Мы смотрим глаза в глаза, и уголки моего рта не просто дергаются, они расползаются в разные стороны. Господи, какие же красивые у него глаза. От его веселого выразительного взгляда у меня внутри все переворачивается с ног на голову.
Мы сейчас что, флиртуем? Я не могу от него оторваться.
– Они были восхитительны. – Его взгляд останавливается на моих губах, и мои глаза слегка округляются.
Мы сейчас дико флиртуем. Что???
Я часто моргаю – в общей сложности, наверное, раз двенадцать – и стараюсь запомнить этот момент, чтобы как следует проанализировать все с Хейзел.
– То есть ты их не выкинул.
Он качает головой, все еще ухмыляясь этой своей полуулыбкой.
– Я съел все до последнего.
Я таю. Это единственное адекватное описание того, что сейчас происходит у меня внутри.
– О.
– Да. – Ухмылка исчезает, но его глаза по-прежнему искрятся весельем и задором, даже… счастьем.
– Если я сделаю больше, они доберутся до команды?
– Вряд ли.
Я смеюсь, и его уголки губ снова приподнимаются.
Господи, хотелось бы мне увидеть его улыбку целиком! Уверена, она собьет меня с ног или пронзит электрическим разрядом.
– Ты привезла свою гитару, – меняет тему он.
Мое сердце падает. Я не могу сказать ему правду.
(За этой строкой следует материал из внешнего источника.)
Lemma sound_recall k : holds (fun o => forall a, o = Some a -> is_asset k a) (await (recall k)).
Proof.
  apply sound_await; [apply registry_kept; unfold recall, cache_get; rframe|]. intros o (w & w' & (_ & Hc & Hr) & E) a ->.
  unfold recall, cache_get, assets_findById in E. apply bind_inr in E as (o & w1 & [= <- <-] & E).
  destruct (get k (w_assetCache w)) as [b|] eqn:Hb; injection E as E _; [subst; by apply Hc|by apply Hr].
Qed.
(** The chain knows the asset [id], by its token. *)
Definition on_asset (k : string) (o : option OnChainAsset.t) : Prop :=
  match o with Some on => is_asset k (OnChainAsset.asset on) | None => k <> id end.
Lemma sound_getAsset k : holds (on_asset k) (await (on_chain (chain_getAsset k))).
Proof.
  apply sound_await; [apply getAsset_kept|]. intros o (w & w' & (Ht & _) & (c & E & _)%on_chain_inv). destruct o as [on|]; simpl.
  - destruct (contract_names _ _ _ _ E) as (Hk & m & Hm & _ & Hn). split; [done|]. intros -> m' Hm' _. congruence.
  - intros ->. apply contract_unknown in E. congruence.
Qed.
Lemma merged_id k on cached : is_asset k (OnChainAsset.asset on) -> (forall a, cached = Some a -> is_asset k a) ->
  is_asset k (mergeAsset on cached).
Proof.
  intros [Hon Hf] Hc. split; [|exact Hf]. simpl. unfold first_nonempty. rewrite Hon. case_bool_decide as Hk; [|done].
  destruct cached as [a|]; simpl; [by apply Hc|by rewrite Hk].
Qed.
Lemma sound_getById k : holds (fun o => forall a, o = Some a -> is_asset k a) (getById_steps k).
Proof.
  unfold getById_steps. eapply sound_bind; [apply sound_recall|]. intros cached Hc. eapply sound_bind; [apply sound_getAsset|].
  intros [on|] Hon; [|done]. split; [by apply cache_kept, merged_id|]. intros _ _ a [= <-]. by apply merged_id.
Qed.
Lemma sound_requireAsset k f : holds (is_asset k) (requireAsset_steps k f).
Proof.
  unfold requireAsset_steps. eapply sound_bind; [apply sound_getById|]. intros o Ho. apply sound_demand. intros a ->. by apply Ho.
Qed.
Lemma sound_reconcile k res fb : is_asset k fb -> holds (is_asset k) (reconcile_steps k res fb).
Proof.
  intros Hfb. unfold reconcile_steps. eapply sound_bind; [apply sound_getAsset|]. intros [on|] Hon.
  - apply merged_id; [done|]. by intros a [= <-].
  - destruct (truthy_string (TxResult.nftId res)); [|done]. destruct Hfb as [Hid _]. by split; [destruct fb|].
Qed.

Lemma safe_getById k : safe (getById_steps k).
Proof. eapply harmless_sound, sound_getById. Qed.
Lemma safe_requireAsset k f : safe (requireAsset_steps k f).
Proof. eapply harmless_sound, sound_requireAsset. Qed.
Lemma safe_requiredString v f : safe (requiredString_steps v f).
Proof. unfold requiredString_steps. destruct v; try done. by destruct (blank _). Qed.
Lemma safe_identity_exists k : safe (await (identity_exists k)).
Proof. apply harmless_await, registry_kept. unfold identity_exists. rframe. Qed.
Lemma safe_known_owner o : safe (known_owner_steps o).
Proof.
  unfold known_owner_steps. destruct wired_identityExists; [|done]. apply harmless_bind; [apply safe_identity_exists|intros; apply harmless_check].
Qed.
Hint Resolve safe_getById safe_requireAsset safe_requiredString safe_identity_exists safe_known_owner harmless_check : bel.
Lemma safe_loop fuel c cur visited : safe (assertNoCycle_loop_steps fuel c cur visited).
Proof.
  revert cur visited. induction fuel as [|fuel IH]; intros cur visited; [done|]. cbn [assertNoCycle_loop_steps]. destruct cur as [a|]; [|done].
  destruct (truthy_string (Asset.parentAssetId a)); [|done]. repeat (apply harmless_bind; [solve [auto with bel]|intros ?]). apply IH.
Qed.
Lemma safe_assertNoCycle fuel p c : safe (assertNoCycle_steps fuel p c).
Proof. apply harmless_bind; [auto with bel|intros; apply safe_loop]. Qed.
Hint Resolve safe_assertNoCycle : bel.

(** After the chain took the transaction the write goes on harmlessly. *)
Lemma safe_after_send k res fb : is_asset k fb ->
  safe (reconciled ← reconcile_steps k res fb; await (remember k reconciled);; mret reconciled).
Proof.
  intros Hfb. eapply harmless_after; [by apply sound_reconcile|]. intros a Ha. apply harmless_bind; [by apply harmless_await, remember_kept|done].
Qed.
Lemma safe_write k ty actor p fb : is_asset k fb -> safe (submit_and_store_steps k ty actor p fb).
Proof. intros Hfb. apply harmless_bind; [apply harmless_await, send_kept|]. intros res. by apply safe_after_send. Qed.
(** The payload of a write on the asset names its token, one way or the other. *)
Lemma refers_fits minted p idKeys k a : minted id = Some n -> is_asset id a -> first_string p idKeys = Some id ->
  field k p = VStr (Asset.nftId a) -> refers minted p idKeys [k] = Some n.
Proof.
  intros Hm [_ Hf] Hid Hk. unfold refers. cbn [first_nft]. rewrite Hk, Hid. specialize (Hf eq_refl).
  destruct (nft_number _) as [m|] eqn:Em; [|done]. destruct (Z.ltb_spec 0 m); [|done]. by rewrite (Hf m Em).
Qed.
Lemma first_id k p ks : field k p = VStr id -> first_string p (k :: ks) = Some id.
Proof. intros Hk. cbn [first_string]. rewrite Hk, Htrim. by rewrite bool_decide_eq_false_2. Qed.
(** A write the contract refuses. *)
Lemma refused_by_chain k ty actor p fb :
  (forall tx minted, Transaction.type tx = ty -> Transaction.payload tx = p -> minted id = Some n -> names minted tx n) ->
  refused (submit_and_store_steps k ty actor p fb).
Proof.
  intros Hn. apply barred_await; [apply send_kept|].
  intros w res w' [(e & [=] & _)|(tx & r' & c & Ht & Hp & E & _ & Hres)]%send_inv (Htok & _) Hd.
  destruct (Hres res eq_refl) as [-> Hok]. by destruct (contract_refuses tx n _ _ _ (Hn tx (fun k => token_of k (w_chain w)) Ht Hp Htok) E Hok).
Qed.
(** A write that decommissions the asset passes a gate. *)
Lemma guarded_retire k actor p fb : is_asset k fb ->
  (forall minted, minted id = Some n -> refers minted p ["assetId"] ["nftId"] = Some n) -> field "newState" p = VStr "DECOMMISSIONED" ->
  guarded (submit_and_store_steps k ASSET_STATE_CHANGE actor p fb).
Proof.
  intros Hfb Hid Hnew. apply (gated_pass _ _ _ (fun _ => true)); [|intros res; by apply safe_after_send]. split; [apply send_kept|].
  intros w res w' [(e & [=] & _)|(tx & r' & c & Ht & <- & E & Hs & Hres)]%send_inv (Htok & _) _. destruct (Hres res eq_refl) as [-> Hok].
  injection Hs as Hc _ _. unfold decommissioned. rewrite Hc. pose proof (Hid (fun k => token_of k (w_chain w)) Htok) as Hn. split.
  - eapply (contract_refuses tx n); [|exact E|done]. unfold names. by rewrite Ht.
  - by eapply (contract_retires tx n).
Qed.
– Да это ерунда… – Я выдавливаю улыбку и качаю головой. А потом закатываю глаза. Нет, это перебор. Нельзя настолько сильно притворяться. – Это старая гитара, а у Хейзел ее негде поставить. Я купила ее себе после выпускного. – В голове звенит тревожный звоночек, ведь я опасно приближаюсь к теме школы. Я снова закатываю глаза, как будто все это было давно и неправда, но изображать равнодушие у меня всегда получалось неважно. – Я даже больше не играю.
Он снова смотрит этим своим взглядом, под которым я чувствую себя будто голой.
– Почему нет?
– Эм… – Мне в голову лезет только Зак на сцене со своей новой дамой и то, с какой легкостью он меня заменил. На более удачную модель. Новую и усовершенствованную.
– Я не знаю, – хмурюсь я, уставившись на свои кеды. – Я научилась играть, когда мне было двенадцать, а потом встретила Зака… – Я поднимаю глаза. – Своего бывшего…
Он недовольно мычит в ответ.
– Мы были повернуты на музыке, только ей и занимались. Я наигрывала мелодию, и мы вместе пели, или что-нибудь такое. – Я тереблю край куртки. – Даже во время тура я иногда играла, когда мы оставались вдвоем. – Меня обжигает стыд, и я терзаю нижнюю губу зубами.